So we can see that having a strong password using completely random information will be hard to generate on our own, yet this approach is what is what is most commonly used to in web applications to determine password strength. This is not strong enough because humans are naturally not random. Using this theory the following non-random passwords generate results that imply the passwords are strong:

  • 12345678901234567890 – 20*3.32 => 66.4 bits of entropy
  • !!!!!!!!!!!!!!!!!!!! – 10 * 6.55 => 65.5 bits of entropy
  • !@#$%^&*() – 10 & 6.55 => 65.5 bits of entropy
  • qwertyuiop[]qwertyuiop[] = 24 * 6.55 => 157.2 bits of entropy.

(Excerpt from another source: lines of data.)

Lemma ltb_transitive (x y z : float64) :
  F64.ltb x y = true -> F64.ltb y z = true -> F64.ltb x z = true.
Proof.
  destruct x as [s1|s1| |s1 m1 e1], y as [s2|s2| |s2 m2 e2],
    z as [s3|s3| |s3 m3 e3].
  all: try (intros A B; apply ltb_finite; apply ltb_finite in A;
            apply ltb_finite in B; destruct s1, s2, s3;
            try contradiction; try exact I; lia).
  all: unfold F64.ltb, SFltb; cbn [SFcompare].
  all: try discriminate.
  all: try (intros _ _; reflexivity).
  all: try (destruct s1; discriminate).
  all: try (destruct s2; discriminate).
  all: try (destruct s1, s2, s3;
            (discriminate || (intros; try discriminate; reflexivity))).
Qed.

Lemma firstDifference_transitive (xs : list Z) :
  forall (ys zs : list Z) (t1 t2 t3 : bool),
    List.length xs = List.length ys -> List.length ys = List.length zs ->
    (t1 = true -> t2 = true -> t3 = true) ->
    match firstDifference (combine xs ys) with Some r => r | None => t1 end
    = true ->
    match firstDifference (combine ys zs) with Some r => r | None => t2 end
    = true ->
    match firstDifference (combine xs zs) with Some r => r | None => t3 end
    = true.
Proof.
  induction xs as [|x xs IH]; intros [|y ys] [|z zs] t1 t2 t3 L1 L2 T;
    try discriminate L1; try discriminate L2.
  - cbn [combine firstDifference]. exact T.
  - cbn [combine firstDifference]. cbn [List.length] in L1, L2.
    injection L1 as L1. injection L2 as L2.
    destruct (Z.eqb_spec x y) as [Exy|Nxy], (Z.eqb_spec y z) as [Eyz|Nyz],
      (Z.eqb_spec x z) as [Exz|Nxz]; intros A B.
    + exact (IH ys zs t1 t2 t3 L1 L2 T A B).
    + exfalso. congruence.
    + exfalso. congruence.
    + subst y. exact B.
    + exfalso. congruence.
    + subst z. exact A.
    + exfalso. apply Z.ltb_lt in A. apply Z.ltb_lt in B. subst z. lia.
    + apply Z.ltb_lt. apply Z.ltb_lt in A. apply Z.ltb_lt in B. lia.
Qed.

(** [LessThan] is transitive, so with its asymmetry it is a strict
    order: durations can be sorted by it. *)
Theorem LessThan_transitive (a b c : Duration) :
  LessThan a b = true -> LessThan b c = true -> LessThan a c = true.
Proof.
  rewrite !LessThan_lexLess. unfold lexLess.
  apply (firstDifference_transitive
           [Y a; M a; W a; D a; TH a; TM a]
           [Y b; M b; W b; D b; TH b; TM b]
           [Y c; M c; W c; D c; TH c; TM c]
           (F64.ltb (TS a) (TS b)) (F64.ltb (TS b) (TS c))
           (F64.ltb (TS a) (TS c)) eq_refl eq_refl).
  apply ltb_transitive.
Qed.

Lemma LessThan_transitive_witness :
  LessThan (mkDuration 0 0 0 1 0 0 F64.zero) (mkDuration 1 0 0 0 0 0 F64.zero)
  = true.
Proof.
  apply (LessThan_transitive (mkDuration 0 0 0 1 0 0 F64.zero)
           (mkDuration 0 1 0 0 0 0 F64.zero)
           (mkDuration 1 0 0 0 0 0 F64.zero)); reflexivity.
Defined.

(** When neither seconds field is NaN, exactly one of [LessThan],
    [Equal] and [GreaterThan] holds. *)
Theorem comparison_trichotomy (a b : Duration) :
  TS a <> S754_nan -> TS b <> S754_nan ->
  (LessThan a b = true /\ Equal a b = false /\ GreaterThan a b = false) \/
  (LessThan a b = false /\ Equal a b = true /\ GreaterThan a b = false) \/
  (LessThan a b = false /\ Equal a b = false /\ GreaterThan a b = true).
Proof.
  intros NA NB. unfold GreaterThan.
  rewrite !LessThan_lexLess, Equal_by_fields. unfold lexLess.
  rewrite (intFields_swap a b), firstDifference_swap.
  destruct (firstDifference (intFields a b)) as [r|] eqn:FD; cbn [option_map].
  - assert (F : forallb (fun p => fst p =? snd p) (intFields a b) = false).
    { destruct (forallb _ _) eqn:E; [|reflexivity].
      apply firstDifference_none in E. congruence. }
    rewrite F. cbn [andb]. destruct r; cbn [negb]; tauto.
  - apply firstDifference_none in FD. rewrite FD. cbn [andb].
    destruct (compare_flip (TS a) (TS b) NA NB) as (c & E1 & E2).
    unfold F64.ltb, F64.eqb, SFltb, SFeqb. rewrite E1, E2.
    destruct c; cbn [CompOpp]; tauto.
Qed.

Lemma comparison_trichotomy_witness :
  LessThan (mkDuration 0 0 0 1 0 0 F64.zero) (mkDuration 0 0 0 2 0 0 F64.zero)
    = true /\
  Equal (mkDuration 0 0 0 1 0 0 F64.zero) (mkDuration 0 0 0 2 0 0 F64.zero)
    = false /\
  GreaterThan (mkDuration 0 0 0 1 0 0 F64.zero) (mkDuration 0 0 0 2 0 0 F64.zero)
    = false.
Proof.
  destruct (comparison_trichotomy
              (mkDuration 0 0 0 1 0 0 F64.zero)
              (mkDuration 0 0 0 2 0 0 F64.zero))
    as [T|[(L & _)|(L & _)]];
    [discriminate | discriminate | exact T | discriminate L | discriminate L].
Defined.

(** [Equal] is reflexive exactly on the durations whose seconds are not
    NaN. *)
Theorem Equal_reflexive_iff (d : Duration) :
  Equal d d = negb (F64.is_nan (TS d)).
Proof.
  rewrite Equal_by_fields.
  assert (F : forallb (fun p => fst p =? snd p) (intFields d d) = true).
  { unfold intFields. cbn [forallb fst snd]. now rewrite !Z.eqb_refl. }
  rewrite F. cbn [andb].
  destruct (TS d) as [s|s| |s m e] eqn:E; cbn [F64.is_nan negb];
    try (apply eqb_refl_not_nan; discriminate).
  reflexivity.
Qed.

(* ------------------------------------------------------------------ *)
(** ** Arithmetic on durations *)

Lemma add_comm_f64 (x y : float64) : F64.add x y = F64.add y x.
Proof.
  destruct x as [sx|sx| |sx mx ex], y as [sy|sy| |sy my ey];
    try reflexivity; try (destruct sx, sy; reflexivity).
  unfold F64.add, SFadd. rewrite (Z.min_comm ey ex). f_equal. apply Z.add_comm.
Qed.

Lemma Add_comm (a b : Duration) : Add a b = Add b a.
Proof.
  unfold Add. rewrite (add_comm_f64 (TS a) (TS b)).
  f_equal; unfold GoInt.add; f_equal; lia.
Qed.

(** [Add] is commutative: when the sum of the seconds is a number (not
    NaN), [Add a b] and [Add b a] are equal by [Equal], and the same
    in every field. *)
Theorem Add_commutative (a b : Duration) :
  F64.is_nan (F64.add (TS a) (TS b)) = false ->
  Equal (Add a b) (Add b a) = true /\ Add a b = Add b a.
Proof.
  intros N. split; [|apply Add_comm].
  rewrite (Add_comm b a). apply Equal_same. exact N.
Qed.

Lemma Add_commutative_witness :
  Equal (Add (mkDuration 1 0 0 3 0 0 oneAndAHalf)
             (mkDuration 0 2 0 5 0 0 (F64.of_Z 4)))
        (Add (mkDuration 0 2 0 5 0 0 (F64.of_Z 4))
             (mkDuration 1 0 0 3 0 0 oneAndAHalf)) = true.
Proof.
  apply (Add_commutative (mkDuration 1 0 0 3 0 0 oneAndAHalf)
           (mkDuration 0 2 0 5 0 0 (F64.of_Z 4))).
  reflexivity.
Defined.

Lemma neg_involutive_int (z : Z) : GoInt.in_range z -> GoInt.neg (GoInt.neg z) = z.
Proof. intros R. wrap_lia. Qed.

(** Negating twice gives the duration back. *)
Theorem Negate_involutive (d : Duration) :
  wellTyped d -> Negate (Negate d) = d.
Proof.
  intros (RY & RM & RW & RD & RH & RN & _).
  destruct d as [y m w dd th tm ts]. unfold Negate; cbn [Y M W D TH TM TS] in *.
  rewrite !neg_involutive_int by assumption.
  f_equal. destruct ts as [s|s| |s mm e]; cbn; now rewrite ?negb_involutive.
Qed.

Lemma Negate_involutive_witness :
  Negate (Negate (mkDuration GoInt.min_int 2 0 (-3) 4 0 (F64.of_Z 6)))
  = mkDuration GoInt.min_int 2 0 (-3) 4 0 (F64.of_Z 6).
Proof.
  apply Negate_involutive.
  unfold wellTyped, GoInt.in_range, GoInt.min_int, GoInt.max_int.
  cbn [Y M W D TH TM TS]. repeat split; try lia.
Defined.

Lemma sub_self_f64 (x : float64) :
  F64.eqb (F64.sub x x) F64.zero =
  match x with
  | S754_zero _ | S754_finite _ _ _ => true
  | S754_infinity _ | S754_nan => false
  end.
Proof.
  destruct x as [s|s| |s m e]; try (destruct s; reflexivity); try reflexivity.
  unfold F64.sub, SFsub. rewrite Z.sub_diag. reflexivity.
Qed.

(** A duration minus itself is the zero duration exactly when its
    seconds are a number: an infinity or a NaN leaves a NaN behind. *)
Theorem Subtract_self (d : Duration) :
  IsZero (Subtract d d) = finiteSeconds d.
Proof.
  unfold IsZero, Subtract, finiteSeconds; cbn [Y M W D TH TM TS].
  unfold GoInt.sub. rewrite !Z.sub_diag, sub_self_f64. reflexivity.
Qed.

Lemma mul_zero_f64 (x : float64) :
  F64.eqb (F64.mul x (F64.of_Z 0)) F64.zero =
  match x with
  | S754_zero _ | S754_finite _ _ _ => true
  | S754_infinity _ | S754_nan => false
  end.
Proof. destruct x as [s|s| |s m e]; try destruct s; reflexivity. Qed.

(** Multiplying by zero gives the zero duration exactly when the seconds
    are a number. *)
Theorem Multiply_by_zero (d : Duration) :
  IsZero (Multiply d 0) = finiteSeconds d.
Proof.
  unfold IsZero, Multiply, finiteSeconds; cbn [Y M W D TH TM TS].
  unfold GoInt.mul. rewrite !Z.mul_0_r, mul_zero_f64. reflexivity.
Qed.

(** The integer fields of [Multiply d (-1)] are those of [Negate d]. *)
Theorem Multiply_by_minus_one (d : Duration) :
  let m := Multiply d (-1) in
  let n := Negate d in
  Y m = Y n /\ M m = M n /\ W m = W n /\ D m = D n /\
  TH m = TH n /\ TM m = TM n.
Proof.
  cbn zeta. unfold Multiply, Negate; cbn [Y M W D TH TM].
  unfold GoInt.mul, GoInt.neg.
  repeat split; f_equal; lia.
Qed.

(** A duration is zero exactly when it has neither a date part nor a
    time part. *)
Theorem IsZero_no_parts (d : Duration) :
  IsZero d = negb (hasDatePart d) && negb (HasTimePart d).
Proof.
  unfold IsZero, hasDatePart, HasTimePart, neqb.
  destruct (Y d =? 0), (M d =? 0), (W d =? 0), (D d =? 0),
    (TH d =? 0), (TM d =? 0), (F64.eqb (TS d) F64.zero); reflexivity.
Qed.

Lemma zero_is_not_negative (d : Duration) :
  IsZero d = true -> IsNegative d = false.
Proof.
  unfold IsZero, IsNegative. intros Z.
  repeat match goal with
    | H : _ && _ = true |- _ => apply andb_prop in H as [? ?]
    | H : (_ =? 0) = true |- _ => apply Z.eqb_eq in H; rewrite H; clear H
    end.
  cbn [Z.ltb Z.compare orb].
  match goal with
  | E : F64.eqb (TS d) F64.zero = true |- _ =>
      destruct (TS d) as [s|s| |s m e]; try reflexivity;
      try (destruct s; discriminate E); discriminate E
  end.
Qed.

(** The zero duration is not negative, whatever the sign of its zero
    seconds. *)
Theorem IsZero_not_negative (d : Duration) :
  IsZero d = true -> IsNegative d = false.
Proof. apply zero_is_not_negative. Qed.

Lemma IsZero_not_negative_witness :
  IsNegative (mkDuration 0 0 0 0 0 0 (S754_zero true)) = false.
Proof. apply IsZero_not_negative. reflexivity. Defined.

(* ------------------------------------------------------------------ *)
(** ** The template against a field-by-field builder *)

Lemma append_assoc_s (a b c : string) : (a ++ b) ++ c = a ++ (b ++ c).
Proof. induction a as [|x a IH]; cbn [append]; [reflexivity | now rewrite IH]. Qed.

Lemma append_nil_r_s (a : string) : a ++ "" = a.
Proof. induction a as [|x a IH]; cbn [append]; [reflexivity | now rewrite IH]. Qed.

Lemma htmlEscape_uint (d : Decimal.uint) :
  htmlEscape (NilEmpty.string_of_uint d) = NilEmpty.string_of_uint d.
Proof.
  induction d; cbn [NilEmpty.string_of_uint htmlEscape]; try reflexivity;
    rewrite IHd; reflexivity.
Qed.

(** Decimal digits and a minus sign pass the HTML escaper unchanged. *)
Lemma htmlEscape_formatInt (n : Z) : htmlEscape (formatInt n) = formatInt n.
Proof.
  unfold formatInt, NilZero.string_of_int, NilZero.string_of_uint.
  destruct (Z.to_int n) as [d|d].
  - destruct d; try reflexivity; apply htmlEscape_uint.
  - cbn [htmlEscape]. change (htmlEscapeByte "-") with "-". cbn [append].
    f_equal. destruct d; try reflexivity; apply htmlEscape_uint.
Qed.

Lemma unit_step (n : Z) (letter out : string) :
  (if neqb n 0 then (out ++ htmlEscape (formatInt (abs n))) ++ letter else out)
  = out ++ unitText n letter.
Proof.
  unfold unitText. destruct (neqb n 0).
  - now rewrite htmlEscape_formatInt, append_assoc_s.
  - now rewrite append_nil_r_s.
Qed.

Lemma flag_step (b : bool) (text out : string) :
  (if b then out ++ text else out) = out ++ (if b then text else "").
Proof. destruct b; [reflexivity | now rewrite append_nil_r_s]. Qed.

Section Builder.
Context `{Arch}.

Lemma seconds_step (b : bool) (x out : string) :
  (if b then (out ++ x) ++ "S" else out) = out ++ (if b then x ++ "S" else "").
Proof. destruct b; [apply append_assoc_s | now rewrite append_nil_r_s]. Qed.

The more astute among us will see the last two passwords were generated by running your finger across the a keyboard line of on a US keyboard. To enter the 24 characters password took under 3 seconds. So if anyone saw someone entering a password like this at work or in a library – its pretty easy to duplicate. Plainly you can see that with human users they are going to opt for the easiest way to remember and enter a password – this will never be random!

So to help avoid our users from becoming victims we have to try to take away the ‘easy’ passage from them. We have to assume the password is not going to be mathematically random – so we need to start from a different position. We have to ensure we remove the human weaknesses that other ‘black hats’ are looking to exploit.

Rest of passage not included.